The answer must consist of every line in the records that contains the word "overflow".

**MATERIAL FOR THE TASK**

━━━

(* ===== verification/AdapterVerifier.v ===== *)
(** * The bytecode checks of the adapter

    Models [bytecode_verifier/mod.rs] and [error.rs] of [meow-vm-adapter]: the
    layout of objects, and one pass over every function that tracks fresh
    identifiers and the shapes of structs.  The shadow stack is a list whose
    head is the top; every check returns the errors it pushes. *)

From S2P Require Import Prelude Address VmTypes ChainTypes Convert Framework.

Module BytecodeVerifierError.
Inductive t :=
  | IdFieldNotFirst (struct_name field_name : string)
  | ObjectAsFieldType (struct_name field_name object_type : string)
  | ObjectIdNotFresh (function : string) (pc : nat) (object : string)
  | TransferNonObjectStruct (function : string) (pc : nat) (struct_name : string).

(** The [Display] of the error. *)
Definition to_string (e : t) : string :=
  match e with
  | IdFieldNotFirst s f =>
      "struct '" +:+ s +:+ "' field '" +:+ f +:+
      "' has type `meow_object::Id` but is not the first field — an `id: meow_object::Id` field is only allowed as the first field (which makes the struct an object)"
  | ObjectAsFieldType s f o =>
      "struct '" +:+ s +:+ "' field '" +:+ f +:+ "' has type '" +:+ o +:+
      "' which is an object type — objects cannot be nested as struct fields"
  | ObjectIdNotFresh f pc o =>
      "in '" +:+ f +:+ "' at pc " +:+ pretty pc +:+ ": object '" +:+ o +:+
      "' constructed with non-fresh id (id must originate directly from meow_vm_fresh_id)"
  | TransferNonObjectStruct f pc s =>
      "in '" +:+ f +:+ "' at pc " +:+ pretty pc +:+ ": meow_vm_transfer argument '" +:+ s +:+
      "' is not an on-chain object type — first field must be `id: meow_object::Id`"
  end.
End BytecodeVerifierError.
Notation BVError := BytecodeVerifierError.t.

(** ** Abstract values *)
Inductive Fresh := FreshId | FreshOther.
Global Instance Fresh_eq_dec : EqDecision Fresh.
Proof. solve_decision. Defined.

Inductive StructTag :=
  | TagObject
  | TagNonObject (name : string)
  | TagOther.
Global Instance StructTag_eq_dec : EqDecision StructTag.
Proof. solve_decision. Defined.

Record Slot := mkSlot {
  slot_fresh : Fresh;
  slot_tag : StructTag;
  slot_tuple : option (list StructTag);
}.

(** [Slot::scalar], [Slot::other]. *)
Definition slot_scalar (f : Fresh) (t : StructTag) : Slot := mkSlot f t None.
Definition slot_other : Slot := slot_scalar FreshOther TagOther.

━━━

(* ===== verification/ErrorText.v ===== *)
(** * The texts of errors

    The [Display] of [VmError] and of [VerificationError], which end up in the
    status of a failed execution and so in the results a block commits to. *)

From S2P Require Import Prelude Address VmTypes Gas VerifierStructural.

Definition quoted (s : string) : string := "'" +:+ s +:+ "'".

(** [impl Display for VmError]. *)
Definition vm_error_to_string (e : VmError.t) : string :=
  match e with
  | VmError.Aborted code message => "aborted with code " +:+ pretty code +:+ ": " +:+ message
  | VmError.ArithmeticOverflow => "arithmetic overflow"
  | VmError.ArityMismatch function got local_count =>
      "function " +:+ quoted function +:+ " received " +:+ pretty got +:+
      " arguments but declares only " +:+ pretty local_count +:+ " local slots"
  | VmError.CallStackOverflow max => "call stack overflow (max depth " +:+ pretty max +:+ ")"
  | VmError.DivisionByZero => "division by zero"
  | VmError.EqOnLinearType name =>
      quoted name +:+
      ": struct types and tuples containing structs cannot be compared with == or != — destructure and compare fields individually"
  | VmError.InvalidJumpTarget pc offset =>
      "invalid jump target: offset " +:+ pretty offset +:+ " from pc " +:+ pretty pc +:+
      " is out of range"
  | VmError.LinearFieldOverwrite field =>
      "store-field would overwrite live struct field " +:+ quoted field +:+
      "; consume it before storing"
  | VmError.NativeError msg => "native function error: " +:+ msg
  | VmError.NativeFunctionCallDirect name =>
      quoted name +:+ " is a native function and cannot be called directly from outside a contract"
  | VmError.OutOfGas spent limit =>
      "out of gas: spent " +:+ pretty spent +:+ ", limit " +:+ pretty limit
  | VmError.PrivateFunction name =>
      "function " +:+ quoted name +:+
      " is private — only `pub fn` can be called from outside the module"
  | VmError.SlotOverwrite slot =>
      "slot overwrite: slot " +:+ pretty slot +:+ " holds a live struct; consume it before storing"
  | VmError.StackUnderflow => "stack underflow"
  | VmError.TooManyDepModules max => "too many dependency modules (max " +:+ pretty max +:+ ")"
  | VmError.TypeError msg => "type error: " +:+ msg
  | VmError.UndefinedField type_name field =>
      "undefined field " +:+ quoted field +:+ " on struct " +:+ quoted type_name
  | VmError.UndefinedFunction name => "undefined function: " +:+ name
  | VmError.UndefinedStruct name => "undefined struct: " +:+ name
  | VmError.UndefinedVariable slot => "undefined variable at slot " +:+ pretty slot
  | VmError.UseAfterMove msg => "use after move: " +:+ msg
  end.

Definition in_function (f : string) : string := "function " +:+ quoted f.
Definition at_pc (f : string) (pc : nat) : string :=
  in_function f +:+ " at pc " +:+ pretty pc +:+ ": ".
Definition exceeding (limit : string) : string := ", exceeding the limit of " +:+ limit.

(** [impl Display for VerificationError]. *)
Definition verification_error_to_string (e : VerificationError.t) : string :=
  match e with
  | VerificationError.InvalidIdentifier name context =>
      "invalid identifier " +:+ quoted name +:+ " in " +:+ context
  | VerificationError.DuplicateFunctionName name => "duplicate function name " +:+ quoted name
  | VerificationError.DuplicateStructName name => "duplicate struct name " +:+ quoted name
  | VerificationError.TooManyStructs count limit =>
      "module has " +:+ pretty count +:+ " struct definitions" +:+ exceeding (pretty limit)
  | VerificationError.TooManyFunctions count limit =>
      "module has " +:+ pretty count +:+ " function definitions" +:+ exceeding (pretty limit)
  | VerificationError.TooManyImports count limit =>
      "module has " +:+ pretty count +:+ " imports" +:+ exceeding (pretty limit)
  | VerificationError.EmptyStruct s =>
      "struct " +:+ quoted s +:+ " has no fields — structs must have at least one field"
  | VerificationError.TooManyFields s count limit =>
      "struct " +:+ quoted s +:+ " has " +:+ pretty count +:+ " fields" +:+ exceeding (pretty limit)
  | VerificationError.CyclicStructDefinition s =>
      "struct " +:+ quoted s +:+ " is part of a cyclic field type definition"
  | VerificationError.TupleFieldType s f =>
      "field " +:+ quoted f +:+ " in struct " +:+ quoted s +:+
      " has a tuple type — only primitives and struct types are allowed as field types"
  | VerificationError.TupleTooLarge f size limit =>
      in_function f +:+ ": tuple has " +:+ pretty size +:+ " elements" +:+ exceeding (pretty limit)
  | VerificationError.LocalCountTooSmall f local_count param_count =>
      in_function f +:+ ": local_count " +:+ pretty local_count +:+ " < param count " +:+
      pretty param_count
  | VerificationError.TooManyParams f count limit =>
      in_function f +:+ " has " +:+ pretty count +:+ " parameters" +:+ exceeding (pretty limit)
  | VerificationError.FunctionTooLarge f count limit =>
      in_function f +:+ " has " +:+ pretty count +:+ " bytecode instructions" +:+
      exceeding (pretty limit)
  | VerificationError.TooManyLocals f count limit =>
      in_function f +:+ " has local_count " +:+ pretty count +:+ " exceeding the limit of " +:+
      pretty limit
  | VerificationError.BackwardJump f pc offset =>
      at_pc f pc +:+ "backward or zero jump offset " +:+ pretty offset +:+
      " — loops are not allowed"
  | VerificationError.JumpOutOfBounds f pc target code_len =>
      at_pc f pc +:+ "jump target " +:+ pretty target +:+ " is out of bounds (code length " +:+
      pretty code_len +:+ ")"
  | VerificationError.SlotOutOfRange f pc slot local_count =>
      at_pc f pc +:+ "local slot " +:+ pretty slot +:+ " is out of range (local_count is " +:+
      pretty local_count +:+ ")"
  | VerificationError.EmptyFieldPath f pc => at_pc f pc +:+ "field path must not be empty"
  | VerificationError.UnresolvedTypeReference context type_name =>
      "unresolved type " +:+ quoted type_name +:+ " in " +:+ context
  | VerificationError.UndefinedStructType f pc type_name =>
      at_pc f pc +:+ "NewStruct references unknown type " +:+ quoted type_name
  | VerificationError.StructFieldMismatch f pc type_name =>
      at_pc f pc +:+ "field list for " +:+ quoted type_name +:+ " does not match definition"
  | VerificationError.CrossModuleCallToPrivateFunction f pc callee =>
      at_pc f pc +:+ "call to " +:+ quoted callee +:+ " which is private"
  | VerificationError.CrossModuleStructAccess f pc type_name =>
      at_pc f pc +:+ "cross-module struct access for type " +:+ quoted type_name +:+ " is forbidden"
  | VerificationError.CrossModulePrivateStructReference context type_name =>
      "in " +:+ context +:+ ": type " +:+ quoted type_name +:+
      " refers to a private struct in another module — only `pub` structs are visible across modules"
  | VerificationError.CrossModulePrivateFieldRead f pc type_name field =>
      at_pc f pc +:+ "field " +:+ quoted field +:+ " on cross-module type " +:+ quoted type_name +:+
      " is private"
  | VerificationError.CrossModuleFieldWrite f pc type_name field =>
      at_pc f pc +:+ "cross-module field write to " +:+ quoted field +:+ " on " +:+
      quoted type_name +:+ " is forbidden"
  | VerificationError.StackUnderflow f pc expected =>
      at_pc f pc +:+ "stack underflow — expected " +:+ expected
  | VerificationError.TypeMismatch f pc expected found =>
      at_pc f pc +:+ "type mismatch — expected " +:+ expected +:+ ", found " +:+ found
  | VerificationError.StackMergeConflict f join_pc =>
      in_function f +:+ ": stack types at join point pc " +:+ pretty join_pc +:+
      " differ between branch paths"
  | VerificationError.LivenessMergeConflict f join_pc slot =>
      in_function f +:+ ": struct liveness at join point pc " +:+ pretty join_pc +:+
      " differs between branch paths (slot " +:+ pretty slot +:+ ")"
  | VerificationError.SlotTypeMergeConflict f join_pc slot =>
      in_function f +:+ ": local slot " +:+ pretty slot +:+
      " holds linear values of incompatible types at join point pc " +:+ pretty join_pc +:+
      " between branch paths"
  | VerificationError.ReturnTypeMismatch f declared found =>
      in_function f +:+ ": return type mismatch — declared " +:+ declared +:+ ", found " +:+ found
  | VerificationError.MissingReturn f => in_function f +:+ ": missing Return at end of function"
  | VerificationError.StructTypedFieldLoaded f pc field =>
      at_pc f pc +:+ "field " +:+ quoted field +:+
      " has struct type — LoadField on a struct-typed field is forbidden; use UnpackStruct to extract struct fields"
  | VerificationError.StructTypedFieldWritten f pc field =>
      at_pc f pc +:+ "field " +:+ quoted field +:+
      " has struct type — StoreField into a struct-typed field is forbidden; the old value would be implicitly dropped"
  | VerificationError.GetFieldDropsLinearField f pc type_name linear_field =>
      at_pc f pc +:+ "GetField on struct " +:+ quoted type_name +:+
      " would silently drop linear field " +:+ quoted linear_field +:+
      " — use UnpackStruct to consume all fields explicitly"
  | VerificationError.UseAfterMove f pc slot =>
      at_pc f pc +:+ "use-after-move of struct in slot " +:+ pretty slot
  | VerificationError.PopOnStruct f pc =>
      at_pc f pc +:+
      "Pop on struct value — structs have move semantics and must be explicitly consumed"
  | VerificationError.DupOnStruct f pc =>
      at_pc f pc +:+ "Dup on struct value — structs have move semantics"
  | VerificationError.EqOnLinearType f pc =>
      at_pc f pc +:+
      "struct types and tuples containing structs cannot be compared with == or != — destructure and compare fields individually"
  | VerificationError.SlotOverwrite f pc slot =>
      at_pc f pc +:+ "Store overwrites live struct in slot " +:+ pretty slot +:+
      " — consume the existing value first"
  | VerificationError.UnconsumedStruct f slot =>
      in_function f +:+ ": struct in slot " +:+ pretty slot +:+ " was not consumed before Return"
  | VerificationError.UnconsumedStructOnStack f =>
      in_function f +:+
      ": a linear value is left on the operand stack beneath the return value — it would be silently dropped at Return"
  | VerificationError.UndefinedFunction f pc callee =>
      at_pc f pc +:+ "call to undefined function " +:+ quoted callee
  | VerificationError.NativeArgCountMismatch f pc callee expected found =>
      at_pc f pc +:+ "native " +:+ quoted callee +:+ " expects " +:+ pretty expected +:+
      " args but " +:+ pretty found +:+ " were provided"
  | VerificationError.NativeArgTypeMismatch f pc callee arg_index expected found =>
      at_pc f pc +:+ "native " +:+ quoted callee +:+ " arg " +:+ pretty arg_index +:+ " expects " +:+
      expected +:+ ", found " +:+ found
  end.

━━━

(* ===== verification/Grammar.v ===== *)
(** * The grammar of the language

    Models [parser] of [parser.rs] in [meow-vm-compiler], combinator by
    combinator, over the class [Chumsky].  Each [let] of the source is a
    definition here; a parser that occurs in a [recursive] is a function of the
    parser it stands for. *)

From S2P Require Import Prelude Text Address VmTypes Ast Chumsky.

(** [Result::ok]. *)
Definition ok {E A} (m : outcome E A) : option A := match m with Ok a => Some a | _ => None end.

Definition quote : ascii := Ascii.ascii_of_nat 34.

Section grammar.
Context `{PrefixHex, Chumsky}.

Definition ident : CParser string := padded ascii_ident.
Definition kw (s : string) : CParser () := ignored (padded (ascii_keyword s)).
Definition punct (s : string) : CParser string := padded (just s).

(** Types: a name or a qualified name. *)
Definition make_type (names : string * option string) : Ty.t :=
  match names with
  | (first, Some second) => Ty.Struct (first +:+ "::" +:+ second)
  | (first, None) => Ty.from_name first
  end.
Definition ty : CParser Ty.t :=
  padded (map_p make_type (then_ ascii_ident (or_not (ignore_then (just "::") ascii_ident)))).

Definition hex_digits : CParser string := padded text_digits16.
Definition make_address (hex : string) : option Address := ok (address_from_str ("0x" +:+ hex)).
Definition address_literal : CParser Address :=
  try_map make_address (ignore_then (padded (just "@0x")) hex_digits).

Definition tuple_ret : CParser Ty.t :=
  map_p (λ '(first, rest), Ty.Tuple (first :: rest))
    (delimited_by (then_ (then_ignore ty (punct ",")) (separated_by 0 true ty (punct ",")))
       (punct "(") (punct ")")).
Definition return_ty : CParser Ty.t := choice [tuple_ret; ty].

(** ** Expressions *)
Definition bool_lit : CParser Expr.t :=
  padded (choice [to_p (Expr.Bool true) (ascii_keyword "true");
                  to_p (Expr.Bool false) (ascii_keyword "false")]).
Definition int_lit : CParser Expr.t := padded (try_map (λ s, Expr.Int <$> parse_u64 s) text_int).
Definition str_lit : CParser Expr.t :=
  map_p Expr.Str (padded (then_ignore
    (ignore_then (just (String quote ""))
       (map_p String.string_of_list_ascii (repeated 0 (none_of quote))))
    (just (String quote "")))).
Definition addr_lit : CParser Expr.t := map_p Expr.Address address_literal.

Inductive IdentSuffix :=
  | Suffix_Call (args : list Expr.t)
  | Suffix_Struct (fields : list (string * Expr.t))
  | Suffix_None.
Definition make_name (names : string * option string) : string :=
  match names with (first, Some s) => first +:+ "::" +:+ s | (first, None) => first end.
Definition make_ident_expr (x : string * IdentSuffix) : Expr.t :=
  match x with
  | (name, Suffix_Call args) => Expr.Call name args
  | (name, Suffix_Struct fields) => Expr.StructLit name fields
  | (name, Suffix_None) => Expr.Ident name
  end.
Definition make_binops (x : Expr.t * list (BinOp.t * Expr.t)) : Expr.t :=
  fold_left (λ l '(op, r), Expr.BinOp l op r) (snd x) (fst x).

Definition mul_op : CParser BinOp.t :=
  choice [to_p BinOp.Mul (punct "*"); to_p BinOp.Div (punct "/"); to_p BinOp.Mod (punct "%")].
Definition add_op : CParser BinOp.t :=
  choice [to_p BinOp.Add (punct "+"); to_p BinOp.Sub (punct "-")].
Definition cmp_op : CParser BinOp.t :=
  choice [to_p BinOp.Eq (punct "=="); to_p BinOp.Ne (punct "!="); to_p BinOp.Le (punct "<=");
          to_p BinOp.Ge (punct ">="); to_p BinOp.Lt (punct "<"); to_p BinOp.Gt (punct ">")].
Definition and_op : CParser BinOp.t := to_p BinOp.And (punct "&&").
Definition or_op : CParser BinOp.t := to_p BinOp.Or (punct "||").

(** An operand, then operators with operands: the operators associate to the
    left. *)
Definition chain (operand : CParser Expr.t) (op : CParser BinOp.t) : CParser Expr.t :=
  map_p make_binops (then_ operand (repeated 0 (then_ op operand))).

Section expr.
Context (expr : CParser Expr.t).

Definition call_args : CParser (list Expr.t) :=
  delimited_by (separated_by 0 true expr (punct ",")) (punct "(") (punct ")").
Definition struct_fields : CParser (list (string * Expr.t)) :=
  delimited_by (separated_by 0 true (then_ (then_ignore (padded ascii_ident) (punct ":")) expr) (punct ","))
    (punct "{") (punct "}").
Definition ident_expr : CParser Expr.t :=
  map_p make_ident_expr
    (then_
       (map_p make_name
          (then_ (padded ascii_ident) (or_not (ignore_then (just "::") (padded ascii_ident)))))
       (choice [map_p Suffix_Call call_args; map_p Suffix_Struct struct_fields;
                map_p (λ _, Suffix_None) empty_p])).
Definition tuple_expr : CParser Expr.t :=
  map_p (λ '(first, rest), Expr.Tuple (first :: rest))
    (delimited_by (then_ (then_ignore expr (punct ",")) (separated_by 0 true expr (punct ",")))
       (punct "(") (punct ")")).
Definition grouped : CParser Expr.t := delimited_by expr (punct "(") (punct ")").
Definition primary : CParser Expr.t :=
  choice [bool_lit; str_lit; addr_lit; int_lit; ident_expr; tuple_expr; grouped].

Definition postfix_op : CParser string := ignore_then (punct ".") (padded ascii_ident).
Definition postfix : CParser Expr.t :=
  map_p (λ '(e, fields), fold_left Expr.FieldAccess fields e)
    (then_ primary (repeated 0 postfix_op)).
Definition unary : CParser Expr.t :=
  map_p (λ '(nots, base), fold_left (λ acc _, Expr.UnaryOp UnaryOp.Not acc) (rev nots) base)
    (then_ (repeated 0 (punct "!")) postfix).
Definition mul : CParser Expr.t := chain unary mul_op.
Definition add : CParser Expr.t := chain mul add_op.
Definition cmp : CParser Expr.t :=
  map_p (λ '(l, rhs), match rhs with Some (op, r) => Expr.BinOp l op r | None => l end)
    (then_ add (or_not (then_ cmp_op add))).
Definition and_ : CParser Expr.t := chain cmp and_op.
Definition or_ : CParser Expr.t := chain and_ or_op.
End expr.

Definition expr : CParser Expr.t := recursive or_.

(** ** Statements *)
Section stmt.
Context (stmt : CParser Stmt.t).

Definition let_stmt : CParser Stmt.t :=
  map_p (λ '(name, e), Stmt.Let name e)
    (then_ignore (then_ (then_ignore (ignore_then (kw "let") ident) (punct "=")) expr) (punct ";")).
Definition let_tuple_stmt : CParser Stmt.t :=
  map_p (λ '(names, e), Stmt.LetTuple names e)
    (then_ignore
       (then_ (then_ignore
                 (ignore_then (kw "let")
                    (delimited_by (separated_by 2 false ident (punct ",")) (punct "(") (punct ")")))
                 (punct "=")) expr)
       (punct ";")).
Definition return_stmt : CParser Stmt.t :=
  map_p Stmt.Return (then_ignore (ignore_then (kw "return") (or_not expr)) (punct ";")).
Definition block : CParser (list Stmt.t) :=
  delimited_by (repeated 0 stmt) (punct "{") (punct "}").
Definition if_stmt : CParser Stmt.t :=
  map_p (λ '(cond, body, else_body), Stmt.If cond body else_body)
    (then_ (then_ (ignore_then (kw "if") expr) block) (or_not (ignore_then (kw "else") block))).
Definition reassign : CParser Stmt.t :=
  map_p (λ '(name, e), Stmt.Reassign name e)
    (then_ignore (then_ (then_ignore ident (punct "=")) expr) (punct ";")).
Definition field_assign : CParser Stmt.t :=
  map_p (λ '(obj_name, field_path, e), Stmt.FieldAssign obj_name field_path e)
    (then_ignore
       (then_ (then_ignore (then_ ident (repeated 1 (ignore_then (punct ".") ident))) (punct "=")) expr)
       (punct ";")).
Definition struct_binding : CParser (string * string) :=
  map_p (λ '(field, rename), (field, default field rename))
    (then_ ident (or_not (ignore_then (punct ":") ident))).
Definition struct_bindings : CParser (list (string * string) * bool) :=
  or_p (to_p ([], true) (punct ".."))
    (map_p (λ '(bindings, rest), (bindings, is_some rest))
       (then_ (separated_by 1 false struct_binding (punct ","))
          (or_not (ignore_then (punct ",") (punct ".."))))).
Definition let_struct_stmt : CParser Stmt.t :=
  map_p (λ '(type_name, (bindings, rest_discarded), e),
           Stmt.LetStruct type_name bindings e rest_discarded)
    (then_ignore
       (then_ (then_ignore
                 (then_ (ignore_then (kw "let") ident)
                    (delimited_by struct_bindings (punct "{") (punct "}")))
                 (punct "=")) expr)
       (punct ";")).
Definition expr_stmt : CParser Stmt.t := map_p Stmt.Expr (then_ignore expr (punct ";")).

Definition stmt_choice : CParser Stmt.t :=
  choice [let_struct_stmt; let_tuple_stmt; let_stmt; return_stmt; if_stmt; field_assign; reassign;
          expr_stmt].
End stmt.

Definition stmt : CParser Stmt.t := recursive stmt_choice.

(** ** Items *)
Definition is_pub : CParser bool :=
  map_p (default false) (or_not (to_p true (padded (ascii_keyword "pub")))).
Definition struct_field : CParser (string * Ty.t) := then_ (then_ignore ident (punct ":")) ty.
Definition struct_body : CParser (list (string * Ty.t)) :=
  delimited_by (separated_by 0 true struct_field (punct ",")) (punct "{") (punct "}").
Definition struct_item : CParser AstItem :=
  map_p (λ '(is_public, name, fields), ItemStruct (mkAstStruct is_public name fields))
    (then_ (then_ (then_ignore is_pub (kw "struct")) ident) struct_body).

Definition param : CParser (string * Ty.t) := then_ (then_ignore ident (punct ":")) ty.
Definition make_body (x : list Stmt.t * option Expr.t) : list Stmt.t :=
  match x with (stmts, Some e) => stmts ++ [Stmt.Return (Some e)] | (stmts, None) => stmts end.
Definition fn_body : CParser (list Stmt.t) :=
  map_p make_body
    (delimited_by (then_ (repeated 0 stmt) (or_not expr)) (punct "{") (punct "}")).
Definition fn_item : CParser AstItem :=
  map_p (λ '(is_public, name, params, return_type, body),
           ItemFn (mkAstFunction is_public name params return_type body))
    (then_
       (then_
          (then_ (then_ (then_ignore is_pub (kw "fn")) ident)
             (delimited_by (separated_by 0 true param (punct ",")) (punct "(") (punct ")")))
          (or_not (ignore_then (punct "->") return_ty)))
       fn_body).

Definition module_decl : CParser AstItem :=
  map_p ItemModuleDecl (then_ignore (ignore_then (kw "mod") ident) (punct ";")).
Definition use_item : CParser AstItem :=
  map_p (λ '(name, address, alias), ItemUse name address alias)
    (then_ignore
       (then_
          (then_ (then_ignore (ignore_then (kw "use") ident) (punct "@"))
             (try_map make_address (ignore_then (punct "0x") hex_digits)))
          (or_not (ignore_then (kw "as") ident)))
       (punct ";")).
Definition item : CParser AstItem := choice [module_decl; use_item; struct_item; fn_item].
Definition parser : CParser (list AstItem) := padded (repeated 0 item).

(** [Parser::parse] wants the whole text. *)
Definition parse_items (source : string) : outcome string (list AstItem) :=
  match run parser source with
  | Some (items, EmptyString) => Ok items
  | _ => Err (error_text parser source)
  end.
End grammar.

━━━

**ANSWER TO THIS PROBLEM**
  | VmError.ArithmeticOverflow => "arithmetic overflow"
  | VmError.CallStackOverflow max => "call stack overflow (max depth " +:+ pretty max +:+ ")"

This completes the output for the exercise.